(** * GoSignerVaultCLI: keystore cipher engine, batch signer, transaction
    monitor and history store.

    A shallow embedding of
      - keystore/encrypt.go   (EncryptKey, DecryptKey, deriveKey)
      - keystore/keystore.go  (Manager: SaveKey, LoadKey)
      - core batch signer     (BatchSigner.SignBatch)
      - tx monitor            (Monitor: MonitorTransaction, monitorTransaction,
                               updateStatus, AddCallback, RemoveCallback)
      - tx/history.go         (History: AddTransaction, GetTransaction, save)
      - keystore/keystore.go  (NewManager, ListKeys, DeleteKey)
      - keystore/backup.go    (encryptData, decryptData, deriveKey)
      - tx/history.go         (load, GetTransactionsByAddress,
                               GetRecentTransactions)
      - tx/validator.go       (Validator: ValidateTransaction, the setters)
      - tx/simulator.go       (Simulator: GetGasPriceHistory)
    together with the properties the specification states about them.

    Calls into the Go standard library and go-ethereum (SHA-256, Keccak-256,
    AES-GCM, the curve, encoding/json) are operations of the interfaces
    [CryptoProvider] and [JSONCodec]; what the code itself does (hex
    encoding, slicing, control flow, error paths, file writes, the channel
    of the batch signer, the polling loop) is written out. *)

From Stdlib Require Import ZArith NArith Lia List.
From Stdlib Require Import Strings.String Strings.Ascii Strings.Byte.
From Stdlib Require Import Numbers.DecimalString.
From stdpp Require Import base option list sorting gmap sets strings.

Local Open Scope string_scope.
Local Open Scope Z_scope.

(* ===================================================================== *)
(** * Go runtime: results, bytes, hex                                      *)
(* ===================================================================== *)

(** The errors the modelled functions return, one constructor per
    [errors.New]/[fmt.Errorf] site of the source. *)
Inductive error : Type :=
  | ErrRand               (* io.ReadFull(rand.Reader, ...) failed *)
  | ErrKeySize            (* aes.NewCipher: invalid key size *)
  | ErrInvalidSalt        (* "invalid salt in key file" *)
  | ErrDecodeSalt         (* "failed to decode salt: ..." *)
  | ErrDecodeIV           (* "failed to decode IV: ..." *)
  | ErrDecodeCiphertext   (* "failed to decode ciphertext: ..." *)
  | ErrDecrypt            (* "failed to decrypt key: ..." (tag verification) *)
  | ErrToECDSA            (* "failed to convert to private key: ..." *)
  | ErrMarshal            (* "failed to marshal key/history: ..." *)
  | ErrMkdir              (* "failed to create directory: ..." *)
  | ErrWriteFile          (* "failed to write keystore/history file: ..." *)
  | ErrReadFile           (* "failed to read keystore/history file: ..." *)
  | ErrUnmarshal          (* "failed to unmarshal key / parse history: ..." *)
  | ErrGetTransaction     (* "failed to get transaction: ..." *)
  | ErrGetReceipt         (* "failed to get receipt: ..." *)
  | ErrNotInHistory       (* "transaction not found in history" *)
  | ErrAlreadyMonitored   (* "transaction already being monitored" *)
  | ErrNotMonitored.      (* "transaction not being monitored" *)

(** What a call does: return a value, return an error, or panic (index or
    slice out of range, nil dereference, wrong nonce length). *)
Inductive result (A : Type) : Type :=
  | Ok (a : A)
  | Err (e : error)
  | Panic.
Arguments Ok {A} a.
Arguments Err {A} e.
Arguments Panic {A}.

#[global] Instance result_ret : MRet result := fun A a => Ok a.
#[global] Instance result_bind : MBind result := fun A B f m =>
  match m with
  | Ok a => f a
  | Err e => Err e
  | Panic => Panic
  end.
(** ** prepare_out_blend_frame *)

Definition prepare_out_blend_frame
    (blend_on_road img_binary img_birdeye img_fit : image)
    (lline rline : Line) (offset_meter : num) : M image :=
  let '(h, w) := shape blend_on_road in
  let thumb_ratio := 2 # 10 in
  let thumb_h := py_int (thumb_ratio * inject_Z h) in
  let thumb_w := py_int (thumb_ratio * inject_Z w) in
  let off_x := 20%Z in
  let off_y := 15%Z in
  (* add a gray rectangle to highlight the upper area *)
  let mask := blend_on_road in
  let mask := Rectangle mask (0, 0)%Z (w, thumb_h + 2 * off_y)%Z
                (0, 0, 0)%Z cv2_FILLED in
  let blend_on_road := AddWeighted mask (2 # 10) blend_on_road (8 # 10) 0 in
  (* add thumbnail of binary image *)
  thumb_binary <- lift (cv2_resize img_binary (thumb_w, thumb_h)) ;;
  let thumb_binary := Scale (Dstack thumb_binary thumb_binary thumb_binary) 255 in
  blend_on_road <-
    lift (np_assign_region blend_on_road (off_y, thumb_h + off_y)%Z
            (off_x, off_x + thumb_w)%Z thumb_binary) ;;
  (* add thumbnail of bird's eye view *)
  thumb_birdeye <- lift (cv2_resize img_birdeye (thumb_w, thumb_h)) ;;
  let thumb_birdeye := Scale (Dstack thumb_birdeye thumb_birdeye thumb_birdeye) 255 in
  blend_on_road <-
    lift (np_assign_region blend_on_road (off_y, thumb_h + off_y)%Z
            (2 * off_x + thumb_w, 2 * (off_x + thumb_w))%Z thumb_birdeye) ;;
  (* add thumbnail of bird's eye view (lane-line highlighted) *)
  thumb_img_fit <- lift (cv2_resize img_fit (thumb_w, thumb_h)) ;;
  blend_on_road <-
    lift (np_assign_region blend_on_road (off_y, thumb_h + off_y)%Z
            (3 * off_x + 2 * thumb_w, 3 * (off_x + thumb_w))%Z thumb_img_fit) ;;
  (* add text (curvature and offset info) on the upper right of the blend *)
  let mean_curvature_meter :=
    np_mean [curvature_meter lline; curvature_meter rline] in
  let font := cv2_FONT_HERSHEY_SIMPLEX in
  let blend_on_road :=
    PutText blend_on_road
      ("Curvature radius: " ++ format_02f mean_curvature_meter ++ "m")%string
      (860, 60)%Z font (9 # 10) (255, 255, 255)%Z 2 cv2_LINE_AA in
  let blend_on_road :=
    PutText blend_on_road
      ("Offset from center: " ++ format_02f offset_meter ++ "m")%string
      (860, 130)%Z font (9 # 10) (255, 255, 255)%Z 2 cv2_LINE_AA in
  ret blend_on_road.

══════

◆ Task directions
Which lines above contain the word "does"? Copy all of them.

◆ Answer for this exercise
    [CryptoProvider] and [JSONCodec]; what the code itself does (hex
(** What a call does: return a value, return an error, or panic (index or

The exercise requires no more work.